Arranging Born-Digital Records  

Just as it is with traditional paper-based collections, original order is an important principle of archival arrangement for entirely born-digital or hybrid collections. Often, but not always, maintaining this order is helpful for users to understand the function and context of the records.  

There are three frequently used options for the intellectual arrangement of born-digital records in hybrid collections:  

  1. Create a separate format-based series for born-digital records. A separate series for born-digital records is appropriate when the creator has maintained their born-digital records in a way that is intellectually separate from the paper-based records. This format-based series approach may also be appropriate when the digital records’ volume or disorganization would make intellectual integration prohibitively labor-intensive or too difficult to do with certainty.  

  2. Create two separate groupings for born-digital records and their paper-based counterparts at the same level of hierarchy. This is appropriate when the paper-based and born-digital records are arranged in such a way that they have a sibling relationship, where the content is mirrored.  

  3. Integrate born-digital records at the file (folder) level. This is appropriate when the digital records and paper-based records are already integrated at the archival file level (example, a floppy disk in a folder) OR there is a direct one-to-one relationship between born-digital and paper-based records (example, twelve audio files with twelve corresponding printed transcripts).  

These options reflect the three most common approaches collection creators take when maintaining their digital files in relation to their paper-based records.  
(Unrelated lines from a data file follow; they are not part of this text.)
(** * The PL/SQL chunker [split_plsql_into_blocks]

    A shallow embedding of [plsql_chunker_Version4.py] and the properties
    of its two passes: the block segmenter (a state machine over the
    statements returned by the statement splitter) and the size bounder
    (re-chunking of over-sized blocks along semicolons).

    Python strings are modelled as lists of characters.  A character is an
    8-bit code point ([ascii], the Latin-1 range): the whitespace class of
    [str.strip] and of the regex class [\s], the word class [\w] and the
    case folding of [re.IGNORECASE] are the ones Python uses on that range.
    The integer [max_chunk_size] is a [Z], since nothing in the source
    keeps it positive. *)

From Stdlib Require String.
From Stdlib Require Import List Ascii ZArith Lia Bool Arith.
Import ListNotations String.StringSyntax.

Local Open Scope list_scope.
Local Open Scope bool_scope.

(** ** Strings *)

Module Str.

Definition str : Type := list ascii.

(** A literal of the source, as a list of characters. *)
Definition lit (s : String.string) : str := String.list_ascii_of_string s.
Arguments lit s%_string_scope.

Definition code (c : ascii) : nat := nat_of_ascii c.

(** [str.isspace] on one character, which is also the regex class [\s]:
    TAB, LF, VT, FF, CR, the separators FS, GS, RS, US, the space, NEL and
    the no-break space. *)
Definition is_space (c : ascii) : bool :=
  let n := code c in
  ((9 <=? n) && (n <=? 13)) || ((28 <=? n) && (n <=? 32))
  || (n =? 133) || (n =? 160).

(** [str.isalnum] on one character of the Latin-1 range. *)
Definition is_alnum (c : ascii) : bool :=
  let n := code c in
  ((48 <=? n) && (n <=? 57)) || ((65 <=? n) && (n <=? 90))
  || ((97 <=? n) && (n <=? 122))
  || (n =? 170) || (n =? 178) || (n =? 179) || (n =? 181) || (n =? 185)
  || (n =? 186) || ((188 <=? n) && (n <=? 190))
  || ((192 <=? n) && (n <=? 214)) || ((216 <=? n) && (n <=? 246))
  || ((248 <=? n) && (n <=? 255)).

(** The regex class [\w]: alphanumeric or underscore. *)
Definition is_word (c : ascii) : bool := is_alnum c || (code c =? 95).

(** The regex class [[\w$]]. *)
Definition is_word_or_dollar (c : ascii) : bool := is_word c || (code c =? 36).

Definition semicolon : ascii := ";"%char.
Definition LF : ascii := ascii_of_nat 10.
Definition CR : ascii := ascii_of_nat 13.

Definition is_semicolon (c : ascii) : bool := Ascii.eqb c semicolon.

(** Case folding of [re.IGNORECASE]: on the Latin-1 range an ASCII letter of
    a pattern matches exactly its two cases. *)
Definition lower (c : ascii) : ascii :=
  let n := code c in
  if (65 <=? n) && (n <=? 90) then ascii_of_nat (n + 32) else c.

Definition ci_eqb (k c : ascii) : bool := Ascii.eqb (lower k) (lower c).

(** [len(s)] as a Python integer. *)
Definition len (s : str) : Z := Z.of_nat (length s).

(** The truth value of a string: [if s:] holds for a non-empty string. *)
Definition truthy (s : str) : bool :=
  match s with [] => false | _ :: _ => true end.

(** [s == ""]. *)
Definition is_empty (s : str) : bool := negb (truthy s).

(** Longest prefix of characters of a class, and what follows it. *)
Fixpoint skip_while (p : ascii -> bool) (s : str) : str :=
  match s with
  | [] => []
  | c :: s' => if p c then skip_while p s' else s
  end.

Fixpoint take_while (p : ascii -> bool) (s : str) : str :=
  match s with
  | [] => []
  | c :: s' => if p c then c :: take_while p s' else []
  end.

(** [str.lstrip()], [str.rstrip()], [str.strip()]. *)
Definition lstrip (s : str) : str := skip_while is_space s.
Definition rstrip (s : str) : str := rev (skip_while is_space (rev s)).
Definition strip (s : str) : str := rstrip (lstrip s).

(** [s.startswith(old)]. *)
Fixpoint starts_with (old s : str) : bool :=
  match old, s with
  | [], _ => true
  | _ :: _, [] => false
  | o :: old', c :: s' => Ascii.eqb o c && starts_with old' s'
  end.

(** [s.replace(old, new)] for a non-empty [old]: a left-to-right scan that
    replaces each occurrence and resumes after it.  [skip] counts the
    characters of the occurrence just replaced that are still to be passed
    over. *)
Fixpoint replace_from (old new : str) (skip : nat) (s : str) : str :=
  match s with
  | [] => []
  | c :: s' =>
      match skip with
      | S k => replace_from old new k s'
      | O =>
          if starts_with old s
          then new ++ replace_from old new (length old - 1) s'
          else c :: replace_from old new 0 s'
      end
  end.

Definition replace (old new s : str) : str := replace_from old new 0 s.

(** [s.split(sep)] for a one-character separator: the fragments between
    the separators, the separators dropped; never an empty list. *)
Fixpoint split (sep : ascii) (s : str) : list str :=
  match s with
  | [] => [[]]
  | c :: s' =>
      if Ascii.eqb c sep then [] :: split sep s'
      else match split sep s' with
           | f :: fs => (c :: f) :: fs
           | [] => [[c]]
           end
  end.

(** ["\n".join(l)]. *)
Fixpoint join_lf (l : list str) : str :=
  match l with
  | [] => []
  | [s] => s
  | s :: l' => s ++ LF :: join_lf l'
  end.
(** * NeuroShell Python interface: a shallow embedding of [neuroshell.py]

    The development models the class [NeuroShell] of [neuroshell.py]:
    the attribute reader [read_attr], the key=value parser
    [parse_key_value], the five category aggregations, the summary
    operation, [get_all_info] and [check_requirements].

    Conventions of the embedding.
    - A Python [str] is a [string]; a character is a code point below 256.
    - A Python [int] is a [Z]; a Python [float] is a binary64 value, given
      as a [spec_float] (precision 53, exponent bound 1024).
    - A [dict] with string keys is a [gmap string _]; the claims studied
      here never depend on the insertion order of a dict.
    - The file system under the sysfs mount is an input of every
      operation: a function from paths to the outcome of
      [Path.read_text].  Every operation reads each attribute at most
      once, so a fixed file system loses no behaviour of a single call.
    - Exceptions and the two output streams are explicit: an operation
      is a function from the streams to an outcome and the new streams.
      The standard output is an input as well: it can refuse a line
      with an exception, as a stream does whose encoding lacks a
      character of the line. *)

From Stdlib Require Import ZArith String Ascii List Bool Lia QArith Qpower.
From Stdlib Require Import Floats.SpecFloat.
From stdpp Require Import base option list gmap strings.

Local Open Scope string_scope.
Local Open Scope list_scope.
Local Open Scope Z_scope.

(** ** Characters and the string builtins used by the source *)

Module Py.

(** Code points (below 256) for which [str.isspace] holds; these are the
    characters removed by [str.strip()] without argument. *)
Definition strip_space_codes : list N :=
  [9; 10; 11; 12; 13; 28; 29; 30; 31; 32; 133; 160]%N.

(** Code points (below 256) that [int()] skips around a literal: the
    ASCII set of the C macro that scans the literal, and the two
    non-ASCII spaces that are first rewritten to a blank. *)
Definition int_space_codes : list N :=
  [9; 10; 11; 12; 13; 32; 133; 160]%N.

Definition code_in (codes : list N) (c : ascii) : bool :=
  existsb (N.eqb (N_of_ascii c)) codes.

Definition is_space (c : ascii) : bool := code_in strip_space_codes c.
Definition is_int_space (c : ascii) : bool := code_in int_space_codes c.

(** [s.lstrip()], [s.rstrip()] and [s.strip()]. *)
Fixpoint lstrip (s : string) : string :=
  match s with
  | EmptyString => EmptyString
  | String c r => if is_space c then lstrip r else s
  end.

Fixpoint rstrip (s : string) : string :=
  match s with
  | EmptyString => EmptyString
  | String c r =>
      match rstrip r with
      | EmptyString => if is_space c then EmptyString else String c EmptyString
      | r' => String c r'
      end
  end.

Definition strip (s : string) : string := rstrip (lstrip s).

(** [s.split(sep)] for a one-character separator: always at least one
    piece, empty pieces kept. *)
Fixpoint split (sep : ascii) (s : string) : list string :=
  match s with
  | EmptyString => [EmptyString]
  | String c r =>
      if Ascii.eqb c sep then EmptyString :: split sep r
      else match split sep r with
           | piece :: pieces => String c piece :: pieces
           | [] => [String c EmptyString]
           end
  end.

(** [sep in s]. *)
Fixpoint contains (sep : ascii) (s : string) : bool :=
  match s with
  | EmptyString => false
  | String c r => Ascii.eqb c sep || contains sep r
  end.

(** [s.split(sep, 1)] when [sep in s]: the text before the first
    separator and the text after it. *)
Fixpoint split_once (sep : ascii) (s : string) : option (string * string) :=
  match s with
  | EmptyString => None
  | String c r =>
      if Ascii.eqb c sep then Some (EmptyString, r)
      else match split_once sep r with
           | Some (before, after) => Some (String c before, after)
           | None => None
           end
  end.

(** Truth value of a [str]: non-empty. *)
Definition truthy (s : string) : bool :=
  match s with EmptyString => false | String _ _ => true end.

(** *** The builtin [int(str)], base 10 *)

Definition digit_value (c : ascii) : option Z :=
  let n := N_of_ascii c in
  if ((48 <=? n) && (n <=? 57))%N then Some (Z.of_N n - 48)%Z else None.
Arrangement types are not mutually exclusive; perhaps some media carriers or digital files are integrated with the paper-based records, but not others. Other times, no meaningful original order is present, or the original order presents challenges for use. In these cases, the processor should utilize the below “Considerations for Arrangement” to determine which of the three arrangement schemes makes sense for the collection (or parts of the collection) and include the rationale for arrangement in the processing plan.  

Options and examples for arranging records for entirely born-digital collections are currently a work in progress; however, they include maintaining the creator’s directory (or folder) structure and arranging by record function. 

As with all collections, the processor should consult with the Collections Services Archivist prior to starting any re-arrangement. 

Considerations for Arrangement  

When considering an arrangement structure, please keep the following in mind. 

  1. Intellectual order of materials as they arrive. 

  • How are the born-digital files arranged?  

  • For large groups of born-digital files, such as from a network transfer, hard drive, or other high-capacity external media carrier), is there an existing directory structure /sub-file structure? 

  • How are they arranged relative to the paper-based records?  

  1. Staff resources 

  • Is the arrangement scheme reasonable from a time-investment perspective? (Intellectual integration at the file level is very intensive!)  

  • Do our technical resources permit arranging the digital files in the preferred manner? 

  • Keep in mind that physical and intellectual arrangement do not have to be the same!  

  1. User discovery and access  

  • How are researchers most likely going to search the collection for the born-digital files?  

  • If a body of born-digital files (e.g., email) will need to be accessed as a unit (typically on site), it may make sense to describe it as a unit and not parsed into series. 

  1. Accruals 

  • Are accruals anticipated? For practical reasons, post-processing accruals may be described as a separate series, which may have the effect of creating a separate series for born-digital files.  

Arrangement Scenarios 

  1. Separate series for all born-digital files 

A separate series for born-digital records is appropriate when: 

a. the creator has maintained their born-digital records in a way that is intellectually separate from the paper-based records. Imagine, for example, a collection consisting of a hard drive with the creator’s research data (Series I) and a box of paper-based records consisting of teaching records (Series II). In this case, the two series represent different types of records (function, topic) as well as different formats. 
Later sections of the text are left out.